Darolutamide is an oral medication used to treat specific types of advanced prostate cancer.
Alembic Pharma said the drug is an androgen receptor inhibitor indicated for the treatment of adult patients with non-metastatic castration-resistant prostate cancer (nmCRPC), metastatic castration-sensitive prostate cancer (mCSPC), and mCSPC in combination with docetaxel.
According to IQVIA, Darolutamide Tablets, 300 mg, had an estimated market size of $3.16 billion for the 12 months ending March 2026.
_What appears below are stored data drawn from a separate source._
Lemma filter_index_remove {A} (l : list A) : forall k i,
  filter_index (fun j => negb (Nat.eqb j (k + i))) k l
  = firstn i l ++ skipn (S i) l.
Proof.
  induction l as [|x l IH]; intros k i; [now destruct i|].
  simpl. destruct i as [|i].
  - rewrite Nat.add_0_r, Nat.eqb_refl. simpl.
    apply filter_index_all. lia.
  - destruct (Nat.eqb_spec k (k + S i)); [lia|]. simpl.
    replace (k + S i) with (S k + i) by lia. now rewrite IH.
Qed.

Lemma filter_step_ok (st st' : filter_state) :
  filter_step st st' ->
  Forall filter_ok (filters st) /\ In (flevel (newFilter st)) LogLevels_keys ->
  Forall filter_ok (filters st') /\ In (flevel (newFilter st')) LogLevels_keys.
Proof.
  intros [v s|v s Hv|s|i s] [Hf Hn]; simpl; auto.
  - unfold addFilter. destruct (ftag (newFilter s)) as [|c t] eqn:E; simpl.
    + auto.
    + split; [|now left]. apply Forall_app. split; [exact Hf|].
      constructor; [|constructor]. split; [rewrite E; discriminate|exact Hn].
  - split; [|exact Hn]. now apply filter_index_Forall.
Qed.

End FilterList.

(** X9: whatever the user does with the tag input, the level select and
    the add and remove buttons, every filter in the list has a tag that is
    not empty and a level that is a key of [LogLevels].  [addFilter] with
    an empty tag adds nothing and changes nothing; with a tag it appends
    the new filter at the end of the list and resets the inputs to an
    empty tag and level V. *)
Theorem filters_have_tag_and_level (st : Display.filter_state) :
  Display.filter_reachable st ->
  Forall Display.filter_ok (Display.filters st) /\
  In (flevel (Display.newFilter st)) Display.LogLevels_keys /\
  (ftag (Display.newFilter st) = [] -> Display.addFilter st = st) /\
  (ftag (Display.newFilter st) <> [] ->
   Display.addFilter st
   = {| Display.filters := Display.filters st ++ [Display.newFilter st];
        Display.newFilter := {| ftag := []; flevel := js "V" |} |}).
Proof.
  intro H.
  assert (I : Forall Display.filter_ok (Display.filters st) /\
              In (flevel (Display.newFilter st)) Display.LogLevels_keys).
  { induction H as [|st st' _ IH Hs].
    - split; [constructor|now left].
    - now apply filter_step_ok with st. }
  destruct I as [I1 I2]. split; [exact I1|]. split; [exact I2|].
  unfold Display.addFilter. split.
  - now intros ->.
  - intro Hne. now destruct (ftag (Display.newFilter st)).
Qed.

Lemma filters_have_tag_and_level_witness :
  Forall Display.filter_ok (Display.filters Display.one_filter) /\
  In (flevel (Display.newFilter Display.one_filter)) Display.LogLevels_keys /\
  Display.addFilter Display.one_filter = Display.one_filter.
Proof.
  destruct (filters_have_tag_and_level Display.one_filter
           (Display.fr_step _ _
              (Display.fr_step _ _
                 (Display.fr_step _ _ Display.fr_init
                    (Display.fs_tag (js "MyTag") _))
                 (Display.fs_level (js "W") _
                    (or_intror (or_intror (or_intror (or_introl eq_refl))))))
              (Display.fs_add _))) as (H1 & H2 & H3 & _).
  split; [exact H1|]. split; [exact H2|]. apply H3. reflexivity.
Defined.

(** X10: [removeFilter(index)] takes out exactly the filter at [index] and
    keeps the others in order; an index past the end changes nothing; and
    removing the last index after an [addFilter] that added gives the
    list back. *)
Theorem removeFilter_removes_one (index : nat) (st : Display.filter_state) :
  Display.filters (Display.removeFilter index st)
    = firstn index (Display.filters st)
      ++ skipn (S index) (Display.filters st) /\
  (length (Display.filters st) <= index ->
   Display.removeFilter index st = st) /\
  (truthy (ftag (Display.newFilter st)) = true ->
   Display.filters
     (Display.removeFilter (length (Display.filters st))
        (Display.addFilter st))
   = Display.filters st).
Proof.
  assert (E : forall i s,
             Display.filters (Display.removeFilter i s)
             = firstn i (Display.filters s) ++ skipn (S i) (Display.filters s)).
  { intros i s. unfold Display.removeFilter. simpl.
    exact (filter_index_remove (Display.filters s) 0 i). }
  split; [apply E|]. split.
  - intro Hle. destruct st as [fs nf]. unfold Display.removeFilter.
    specialize (E index {| Display.filters := fs; Display.newFilter := nf |}).
    unfold Display.removeFilter in *. cbn [Display.filters length] in *.
    f_equal. rewrite E, firstn_all2, skipn_all2 by lia. apply app_nil_r.
  - intro Ht. rewrite E. unfold Display.addFilter. rewrite Ht.
    cbn [Display.filters].
    rewrite firstn_app, Nat.sub_diag, firstn_all.
    rewrite skipn_all2 by (rewrite length_app; simpl; lia).
    cbn [firstn]. now rewrite !app_nil_r.
Qed.

Section Rows.

Import Display.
With this, Alembic Pharmaceuticals has received a cumulative total of 238 ANDA approvals from the USFDA, including 219 final approvals and 19 tentative approvals.
Last month, the company received final approval from the USFDA for its Fingolimod Capsules, 0.5 mg, which is used for the treatment of relapsing forms of multiple sclerosis. The drug had an estimated market size of $145 million for the 12 months ended December 2025.
Shares of the company gained as much as 3% following the USFDA nod announcement, but have since pared some gains and were trading at ₹778.45 as of 10.34 am, up 1.38%. The stock has gained about 6% over the past month, while delivering a negative 14% return in the last year.